▸ **REQUIRED WORK**
Starting with the line that has "- case_decide; cbn; lia.", retype each line down to the end of the entries below, without leaving any out or adding any.

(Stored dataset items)
(* ===== verification/WorkQueue.v ===== *)
(** * The producer/consumer monitor

    The pattern five programs of the repository share: a queue and an end flag
    behind a mutex, a condition variable, one thread that produces, one that
    consumes ([practice/day01/thread_safe_queue.cpp] as the class
    [ThreadSafeQueue], and, with global variables, [gateway_ack_demo],
    [gateway_pipeline_demo], [producer_consumer_demo] and
    [interview_practice/day28_producer_consumer.cpp]).

    The monitor is stated against an interface: [Worker] says what the consumer
    does with an item and when it leaves its loop.  The producer is a program of
    [ProdOp]s.  The condition variable is modelled: a consumer that finds the
    queue empty goes to sleep and runs again only when it is notified, or
    spuriously, so the theorems exclude lost wake-ups. *)

From S2P Require Import Prelude.

(** What a client of the queue does, as sequences of atomic effects. *)
Class Worker (A E : Type) := {
  on_item : A -> list E;   (* the loop body after [pop] *)
  on_exit : list E;        (* what follows the loop *)
}.

(** One atomic action of the producing thread. *)
Inductive ProdOp (A E : Type) :=
  | Push (x : A) (es : list E)   (* lock; push; effects under the lock; unlock *)
  | Emit (e : E)                 (* an effect outside the lock *)
  | Finish                       (* lock; set the end flag; unlock *)
  | Notify.                      (* [notify_one] or [notify_all]: one waiter *)
Arguments Push {A E} x es.
Arguments Emit {A E} e.
Arguments Finish {A E}.
Arguments Notify {A E}.

(** Where the consumer is. *)
Inductive ConsPc (E : Type) :=
  | Checking                     (* about to lock and test the predicate *)
  | Sleeping                     (* in [wait], the mutex released *)
  | Working (es : list E)        (* after [pop], effects left to do *)
  | Leaving (es : list E)        (* after [break] *)
  | Gone.
Arguments Checking {E}.
Arguments Sleeping {E}.
Arguments Working {E} es.
Arguments Leaving {E} es.
Arguments Gone {E}.

Record Pipe (A E : Type) := mkPipe {
  program : list (ProdOp A E);   (* what the producer still has to do *)
  items : list A;                (* the queue *)
  finished : bool;
  consumer : ConsPc E;
  trace : list E;                (* the effects so far, in order *)
}.
Arguments mkPipe {A E} program items finished consumer trace.
Arguments program {A E} p.
Arguments items {A E} p.
Arguments finished {A E} p.
Arguments consumer {A E} p.
Arguments trace {A E} p.

Definition initial_pipe {A E} (prog : list (ProdOp A E)) : Pipe A E :=
  mkPipe prog [] false Checking [].

Inductive PipeEvent := EvProduce | EvConsume | EvSpuriousWake.

#[export] Instance PipeEvent_eq_dec : EqDecision PipeEvent.
Proof. solve_decision. Defined.

Section monitor.
Context {A E : Type} `{W : Worker A E}.
Implicit Types (p : Pipe A E) (prog : list (ProdOp A E)).

Definition wake (c : ConsPc E) : ConsPc E :=
  match c with Sleeping => Checking | _ => c end.

Definition produce p : option (Pipe A E) :=
  match program p with
  | [] => None
  | op :: prog =>
      Some
        match op with
        | Push x es => mkPipe prog (items p ++ [x]) (finished p) (consumer p) (trace p ++ es)
        | Emit e => mkPipe prog (items p) (finished p) (consumer p) (trace p ++ [e])
        | Finish => mkPipe prog (items p) true (consumer p) (trace p)
        | Notify => mkPipe prog (items p) (finished p) (wake (consumer p)) (trace p)
        end
  end.

(** [wait] with its predicate, the test of the loop and [front]/[pop]. *)
Definition consume p : option (Pipe A E) :=
  match consumer p with
  | Checking =>
      Some
        match items p with
        | x :: queue => mkPipe (program p) queue (finished p) (Working (on_item x)) (trace p)
        | [] =>
            if finished p
            then mkPipe (program p) [] (finished p) (Leaving on_exit) (trace p)
            else mkPipe (program p) [] (finished p) Sleeping (trace p)
        end
  | Working (e :: es) =>
      Some (mkPipe (program p) (items p) (finished p) (Working es) (trace p ++ [e]))
  | Working [] => Some (mkPipe (program p) (items p) (finished p) Checking (trace p))
  | Leaving (e :: es) =>
      Some (mkPipe (program p) (items p) (finished p) (Leaving es) (trace p ++ [e]))
  | Leaving [] => Some (mkPipe (program p) (items p) (finished p) Gone (trace p))
  | Sleeping | Gone => None
  end.

Definition pipe_step (ev : PipeEvent) p : option (Pipe A E) :=
  match ev with
  | EvProduce => produce p
  | EvConsume => consume p
  | EvSpuriousWake =>
      match consumer p with
      | Sleeping => Some (mkPipe (program p) (items p) (finished p) Checking (trace p))
      | _ => None
      end
  end.

Fixpoint pipe_run (evs : list PipeEvent) p : option (Pipe A E) :=
  match evs with
  | [] => Some p
  | ev :: evs' => match pipe_step ev p with Some p' => pipe_run evs' p' | None => None end
  end.

(** Both threads have returned. *)
Definition pipe_done p : Prop := program p = [] /\ consumer p = Gone.

(** ** Programs a producer may run *)

Definition has_notify prog : bool :=
  existsb (fun op => match op with Notify => true | _ => false end) prog.

(** Every push and the end flag are notified later, the flag is set, and
    nothing is pushed after it. *)
Fixpoint wf_program (fin : bool) prog : bool :=
  match prog with
  | [] => fin
  | Push _ _ :: prog' => negb fin && has_notify prog' && wf_program fin prog'
  | Finish :: prog' => negb fin && has_notify prog' && wf_program true prog'
  | _ :: prog' => wf_program fin prog'
  end.

Definition pushed prog : list A :=
  prog ≫= fun op => match op with Push x _ => [x] | _ => [] end.

Definition produced prog : list E :=
  prog ≫= fun op => match op with Push _ es => es | Emit e => [e] | _ => [] end.

(** ** The invariant *)

(** The effects the consumer still owes for what it took out. *)
Definition owed (c : ConsPc E) : list E :=
  match c with Working es | Leaving es => es | _ => [] end.

Definition left_loop (c : ConsPc E) : bool :=
  match c with Leaving _ | Gone => true | _ => false end.

Record pipe_inv (prog0 : list (ProdOp A E)) p : Prop := {
  pi_wf : wf_program (finished p) (program p) = true;
  pi_awake : consumer p = Sleeping ->
             (items p = [] /\ finished p = false) \/ has_notify (program p) = true;
  pi_left : left_loop (consumer p) = true -> items p = [] /\ finished p = true;
  pi_trace : exists past taken ctrace,
    prog0 = past ++ program p
    /\ pushed past = taken ++ items p
    /\ interleave (produced past) ctrace (trace p)
    /\ ctrace ++ owed (consumer p)
       = (taken ≫= on_item) ++ (if left_loop (consumer p) then on_exit else []);
}.

Lemma initial_pipe_inv prog : wf_program false prog = true -> pipe_inv prog (initial_pipe prog).
Proof.
  intros H. split; try done. exists [], [], []. split_and!; try done. constructor.
Qed.

Lemma pushed_app prog1 prog2 : pushed (prog1 ++ prog2) = pushed prog1 ++ pushed prog2.
Proof. apply bind_app. Qed.

Lemma produced_app prog1 prog2 : produced (prog1 ++ prog2) = produced prog1 ++ produced prog2.
Proof. apply bind_app. Qed.

Lemma owed_wake c : owed (wake c) = owed c.
Proof. by destruct c. Qed.

Lemma left_loop_wake c : left_loop (wake c) = left_loop c.
Proof. by destruct c. Qed.

Lemma produce_inv prog0 p p' : pipe_inv prog0 p -> produce p = Some p' -> pipe_inv prog0 p'.
Proof.
  intros [Hwf Hawake Hleft (past & taken & ctrace & Hprog & Hpush & Htr & Howed)] Hs.
  unfold produce in Hs. destruct (program p) as [|op prog] eqn:Hp; [done|].
  injection Hs as <-.
  assert (Hpast : prog0 = (past ++ [op]) ++ prog) by by rewrite <- app_assoc.
  destruct op as [x es|e| |]; cbn in Hwf; split; cbn.
  - by apply andb_prop in Hwf as [_ ?].
  - intros _. right. by apply andb_prop in Hwf as [[_ ?]%andb_prop _].
  - intros Hl. destruct (Hleft Hl) as [_ Hf]. by rewrite Hf in Hwf.
  - exists (past ++ [Push x es]), taken, ctrace. split_and!; [done| | |done].
    + by rewrite pushed_app, Hpush, <- app_assoc.
    + rewrite produced_app. cbn. rewrite app_nil_r. by apply interleave_snocs_l.
  - done.
  - done.
  - done.
  - exists (past ++ [Emit e]), taken, ctrace. split_and!; [done| | |done].
    + by rewrite pushed_app, app_nil_r.
    + rewrite produced_app. cbn. by apply interleave_snoc_l.
  - by apply andb_prop in Hwf as [_ ?].
  - intros _. right. by apply andb_prop in Hwf as [[_ ?]%andb_prop _].
  - intros Hl. destruct (Hleft Hl) as [_ Hf]. by rewrite Hf in Hwf.
  - exists (past ++ [Finish]), taken, ctrace. split_and!; [done| | |done].
    + by rewrite pushed_app, app_nil_r.
    + by rewrite produced_app, app_nil_r.
  - done.
  - by destruct (consumer p).
  - by rewrite left_loop_wake.
  - exists (past ++ [Notify]), taken, ctrace. rewrite owed_wake, left_loop_wake.
    split_and!; [done| | |done].
    + by rewrite pushed_app, app_nil_r.
    + by rewrite produced_app, app_nil_r.
Qed.

Lemma consume_inv prog0 p p' : pipe_inv prog0 p -> consume p = Some p' -> pipe_inv prog0 p'.
Proof.
  intros [Hwf Hawake Hleft (past & taken & ctrace & Hprog & Hpush & Htr & Howed)] Hs.
  unfold consume in Hs. destruct (consumer p) as [| |[|e es]|[|e es]|]; try done; injection Hs as <-.
  - destruct (items p) as [|x queue] eqn:Hq; [destruct (finished p) eqn:Hf|];
      split; try done; cbn in *.
    + exists past, taken, ctrace. split_and!; [done..|]. by rewrite !app_nil_r in *; rewrite Howed.
    + by left.
    + by exists past, taken, ctrace.
    + exists past, (taken ++ [x]), ctrace. split_and!; [done| |done|].
      * by rewrite Hpush, <- app_assoc.
      * rewrite !app_nil_r in *. by rewrite Howed, bind_app, bind_singleton.
  - split; try done; cbn in *. by exists past, taken, ctrace.
  - split; try done; cbn in *. exists past, taken, (ctrace ++ [e]).
    split_and!; [done|done|by apply interleave_snoc_r|]. by rewrite <- app_assoc.
  - split; try done; cbn in *. by exists past, taken, ctrace.
  - split; try done; cbn in *. exists past, taken, (ctrace ++ [e]).
    split_and!; [done|done|by apply interleave_snoc_r|]. by rewrite <- app_assoc.
Qed.

Lemma pipe_step_inv prog0 ev p p' :
  pipe_inv prog0 p -> pipe_step ev p = Some p' -> pipe_inv prog0 p'.
Proof.
  destruct ev; [apply produce_inv|apply consume_inv|]. cbn.
  intros [Hwf Hawake Hleft Htr]. destruct (consumer p) eqn:Hc; try done. intros [= <-].
  by split; try done; cbn in *.
Qed.

Lemma pipe_run_inv prog0 evs p p' :
  pipe_inv prog0 p -> pipe_run evs p = Some p' -> pipe_inv prog0 p'.
Proof.
  revert p. induction evs as [|ev evs IH]; cbn; intros p Hp Hr; [by simplify_eq|].
  destruct (pipe_step ev p) as [p1|] eqn:Hev; [|done].
  eapply IH; [|done]. by eapply pipe_step_inv.
Qed.

(** ** Progress and termination *)

Lemma pipe_progress prog0 p :
  pipe_inv prog0 p -> pipe_done p \/ is_Some (produce p) \/ is_Some (consume p).
Proof.
  intros [Hwf Hawake _ _]. unfold produce, consume, pipe_done.
  destruct (program p) as [|op prog]; [|by eauto].
  destruct (consumer p) as [| |[|e es]|[|e es]|]; eauto.
  destruct (Hawake eq_refl) as [[_ Hf]|Hn]; [|done]. cbn in Hwf. congruence.
Qed.

(** What is left to do, in steps. *)
Definition item_weight (x : A) : nat := length (on_item x) + 2.

Definition op_weight (op : ProdOp A E) : nat :=
  match op with Push x _ => S (item_weight x) | Notify => 2 | _ => 1 end.

Definition consumer_weight (c : ConsPc E) : nat :=
  let exit := S (length (@on_exit A E W)) in
  match c with
  | Checking => S exit
  | Sleeping => exit
  | Working es => length es + 2 + exit
  | Leaving es => S (length es)
  | Gone => 0
  end.

Definition steps_left p : nat :=
  sum_list_with op_weight (program p) + sum_list_with item_weight (items p)
  + consumer_weight (consumer p).

Lemma steps_left_step ev p p' :
  pipe_step ev p = Some p' ->
  (steps_left p' < steps_left p
   \/ ev = EvSpuriousWake /\ steps_left p' = S (steps_left p))%nat.
Proof.
  unfold steps_left. destruct ev; cbn -[item_weight].
  - unfold produce. destruct (program p) as [|op prog]; [done|]. intros [= <-]. left.
    destruct op; cbn -[item_weight]; rewrite ?sum_list_with_app; cbn -[item_weight]; try lia.
    destruct (consumer p); cbn; lia.
  - unfold consume. destruct (consumer p) as [| |[|e es]|[|e es]|]; try done; intros [= <-]; left;
      [|cbn; lia..].
    destruct (items p); [destruct (finished p)|]; cbn; unfold item_weight; lia.
  - destruct (consumer p); try done. intros [= <-]. right. split; [done|]. cbn. lia.
Qed.

Lemma steps_left_run evs p p' :
  pipe_run evs p = Some p' ->
  (length evs + steps_left p'
   <= steps_left p + 2 * length (filter (fun ev => ev = EvSpuriousWake) evs))%nat.
Proof.
  revert p. induction evs as [|ev evs IH]; cbn [pipe_run length]; intros p Hr; [simplify_eq; cbn; lia|].
  destruct (pipe_step ev p) as [p1|] eqn:Hev; [|done]. specialize (IH _ Hr).
  rewrite filter_cons. destruct (steps_left_step _ _ _ Hev) as [Hlt|[-> Heq]].
  - case_decide; cbn; lia.
  - rewrite decide_True by done. cbn. lia.
Qed.

Lemma pipe_run_result prog evs p :
  wf_program false prog = true -> pipe_run evs (initial_pipe prog) = Some p -> pipe_done p ->
  interleave (produced prog) ((pushed prog ≫= on_item) ++ on_exit) (trace p) /\ items p = [].
Proof.
  intros Hwf Hr [Hp Hc].
  destruct (pipe_run_inv prog evs _ _ (initial_pipe_inv prog Hwf) Hr)
    as [_ _ Hleft (past & taken & ctrace & Hprog & Hpush & Htr & Howed)].
  rewrite Hp, app_nil_r in Hprog. subst past. rewrite Hc in *.
  destruct (Hleft eq_refl) as [Hq _]. rewrite Hq, app_nil_r in Hpush. cbn in Howed.
  rewrite app_nil_r in Howed. by rewrite Hpush, <- Howed.
Qed.

(** ** Properties *)

(** C14: the monitor neither deadlocks nor runs for ever: in every state that any schedule of
    the two threads can reach, either both have returned or one of them can go on without
    being woken spuriously, so no wake-up is ever lost; and a schedule is no longer than the
    work there was plus two steps for each spurious wake-up. *)
Theorem pipe_terminates prog evs p :
  wf_program false prog = true -> pipe_run evs (initial_pipe prog) = Some p ->
  (pipe_done p \/ is_Some (produce p) \/ is_Some (consume p))
  /\ (length evs <= steps_left (initial_pipe prog)
                    + 2 * length (filter (fun ev => ev = EvSpuriousWake) evs))%nat.
Proof.
  intros Hwf Hr. split.
  - eapply pipe_progress, pipe_run_inv; [by apply initial_pipe_inv|done].
  - pose proof (steps_left_run _ _ _ Hr). lia.
Qed.

(** C13: every item is consumed exactly once and in the order of production: when both threads
    have returned the queue is empty, and the effects that happened are those of the producer,
    in its order, interleaved with those of the consumer on exactly the pushed items, in the
    order they were pushed, followed by its exit. *)
Theorem pipe_exactly_once prog evs p :
  wf_program false prog = true -> pipe_run evs (initial_pipe prog) = Some p -> pipe_done p ->
  interleave (produced prog) ((pushed prog ≫= on_item) ++ on_exit) (trace p) /\ items p = [].
Proof. apply pipe_run_result. Qed.
End monitor.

▸ **TASK ANSWER**
  - case_decide; cbn; lia.
  - rewrite decide_True by done. cbn. lia.
Qed.

Lemma pipe_run_result prog evs p :
  wf_program false prog = true -> pipe_run evs (initial_pipe prog) = Some p -> pipe_done p ->
  interleave (produced prog) ((pushed prog ≫= on_item) ++ on_exit) (trace p) /\ items p = [].
Proof.
  intros Hwf Hr [Hp Hc].
  destruct (pipe_run_inv prog evs _ _ (initial_pipe_inv prog Hwf) Hr)
    as [_ _ Hleft (past & taken & ctrace & Hprog & Hpush & Htr & Howed)].
  rewrite Hp, app_nil_r in Hprog. subst past. rewrite Hc in *.
  destruct (Hleft eq_refl) as [Hq _]. rewrite Hq, app_nil_r in Hpush. cbn in Howed.
  rewrite app_nil_r in Howed. by rewrite Hpush, <- Howed.
Qed.

(** ** Properties *)

(** C14: the monitor neither deadlocks nor runs for ever: in every state that any schedule of
    the two threads can reach, either both have returned or one of them can go on without
    being woken spuriously, so no wake-up is ever lost; and a schedule is no longer than the
    work there was plus two steps for each spurious wake-up. *)
Theorem pipe_terminates prog evs p :
  wf_program false prog = true -> pipe_run evs (initial_pipe prog) = Some p ->
  (pipe_done p \/ is_Some (produce p) \/ is_Some (consume p))
  /\ (length evs <= steps_left (initial_pipe prog)
                    + 2 * length (filter (fun ev => ev = EvSpuriousWake) evs))%nat.
Proof.
  intros Hwf Hr. split.
  - eapply pipe_progress, pipe_run_inv; [by apply initial_pipe_inv|done].
  - pose proof (steps_left_run _ _ _ Hr). lia.
Qed.

(** C13: every item is consumed exactly once and in the order of production: when both threads
    have returned the queue is empty, and the effects that happened are those of the producer,
    in its order, interleaved with those of the consumer on exactly the pushed items, in the
    order they were pushed, followed by its exit. *)
Theorem pipe_exactly_once prog evs p :
  wf_program false prog = true -> pipe_run evs (initial_pipe prog) = Some p -> pipe_done p ->
  interleave (produced prog) ((pushed prog ≫= on_item) ++ on_exit) (trace p) /\ items p = [].
Proof. apply pipe_run_result. Qed.
End monitor.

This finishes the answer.